Does your book have any medicinal or mental health value to readers?
With the help of this book you will become an expert in curing epilepsy (amethyst inserted under the skin), fever (cupping), depression (water therapy), syphilis (mercury ointment) and postnatal depression (leeches).

Assume your book has been filed under "Ages 8 to 12" in the children's section, perhaps by mistake, perhaps not. How horrified do you imagine a child would be after reading your book, and why? How many years of therapy would the child take to recover from the experience?
I think any sensible child would enjoy the entire book enormously, and would need no therapy whatsoever. In fact I think it should be required reading for all precocious six year olds and I think I shall start a campaign to get it on the National Curriculum immediately.

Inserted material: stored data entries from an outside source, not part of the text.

(** One value of the alphabet, in a phase below 4. *)
Definition decode_value (value : Z) (self : ZCodeBase64Decode) : outcome ZCodeBase64Decode :=
  self ← (if decide (d_phase self = 0) then dec_put (Z.shiftl value 2) self
          else if decide (d_phase self = 1) then
            self ← dec_or_push (Z.shiftr value 4) self;
            dec_put (Z.shiftl value 4) self
          else if decide (d_phase self = 2) then
            self ← dec_or_push (Z.shiftr value 2) self;
            dec_put (Z.shiftl value 6) self
          else if decide (d_phase self = 3) then dec_or_push value self
          else Done self);
  Done (d_with_phase ((d_phase self + 1) `rem` 4) self).

(** The body of the loop; the flag says that the loop goes on. *)
Definition decode_step (self : ZCodeBase64Decode) (c : Z) : outcome (bool * ZCodeBase64Decode) :=
  let value := base64_decode_xlat !!! Z.to_nat c in
  if decide (value = -1) then Done (true, self)
  else if decide (value = -2) then
    if decide (d_phase self = 0 ∨ d_phase self = 1) then
      if d_error_tolerant self then Done (true, self) else dec_error self
    else if decide (d_phase self = 2) then Done (true, d_with_phase 4 self)
    else if decide (d_phase self = 3 ∨ d_phase self = 4) then Done (true, d_with_phase 0 self)
    else Done (true, self)
  else if decide (value < 0 ∨ 63 < value) then
    if d_error_tolerant self then Done (true, self) else dec_error self
  else if decide (d_phase self = 4) then
    if d_error_tolerant self
    then self ← decode_value value (d_with_phase 0 self); Done (true, self)
    else dec_error self
  else self ← decode_value value self; Done (true, self).

Fixpoint decode_loop (self : ZCodeBase64Decode) (from : list Z)
  : outcome (bool * ZCodeBase64Decode) :=
  match from with
  | [] => Done (true, self)
  | c :: from =>
      r ← decode_step self c;
      if r.1 : bool then decode_loop r.2 from else Done (false, r.2)
  end.

Definition z_code_base64_decode_transform (self : ZCodeBase64Decode) (from : list Z)
  : outcome (bool * ZCodeBase64Decode) :=
  s ← z_code_grow (d_super self)
        (s32 (u64 (zc_buf_used (d_super self) + u64 (zlen from * 3 + 3) / 4 + 16)));
  decode_loop (d_with_super s self) from.

Definition z_code_base64_decode_finish (self : ZCodeBase64Decode)
  : outcome (bool * ZCodeBase64Decode) :=
  if decide (d_phase self ≠ 0) then
    let self := d_with_phase 0 self in
    if d_error_tolerant self then Done (true, self) else Done (false, self)
  else Done (true, self).

Definition z_code_base64_decode_init (bufsize : Z) (error_tolerant : bool) : ZCodeBase64Decode :=
  mkDec (z_code_init bufsize) 0 error_tolerant.

Definition z_code_base64_decode_new (bufsize : Z) (error_tolerant : bool) : ZCodeBase64Decode :=
  z_code_base64_decode_init bufsize error_tolerant.

#[export] Instance decode_methods : CodeMethods ZCodeBase64Decode := {
  code_super := d_super;
  code_set_super := d_with_super;
  code_transform := z_code_base64_decode_transform;
  code_finish := Some z_code_base64_decode_finish
}.
End decode.

(** ** The byte behind the results *)

Lemma zc_put_ok v s :
  zc_wf s → zc_buf_used s < zc_buf_len s → ∃ s', zc_put v s = Done s'.
Proof.
  intros [Hl ? ?] ?. unfold zc_put, store. rewrite decide_True by lia.
  rewrite Done_bind. eauto.
Qed.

If no one buys your book and you are unable to continue publishing your fiction due to the intense vilification that occurs in the media, what line of work will you go into?
Well the intense vilification has begun already, which I'm taking as a compliment since they are only jealous, obviously - either that or they're all out to get me...and what I shall do next is to become a shamanic healer because there is a vacancy going in my local community.


At 9:36 AM, Anonymous Anonymous said...

I have to say that Clare Dudman is one of my favorite new writers. Her first and second book were a pleasure to read and I look forward to the next one with eager anticipation. More people should read her books.

At 1:04 AM, Blogger banzai cat said...

Well, she's already on my to-read pile of books but what's more exciting is that all her books are also available locally on this side of the world. Excellent! :-)

At 3:21 PM, Anonymous Anonymous said...

Clare Dudman is not odd at all. When we were five I sat next to her in class and watched her chew a button on her yellow cardigan. She's shy and sensible and a very, very intelligent woman. It is thrilling to think that people all over the world are able to read her wonderful writing and enjoy it. Fantastic.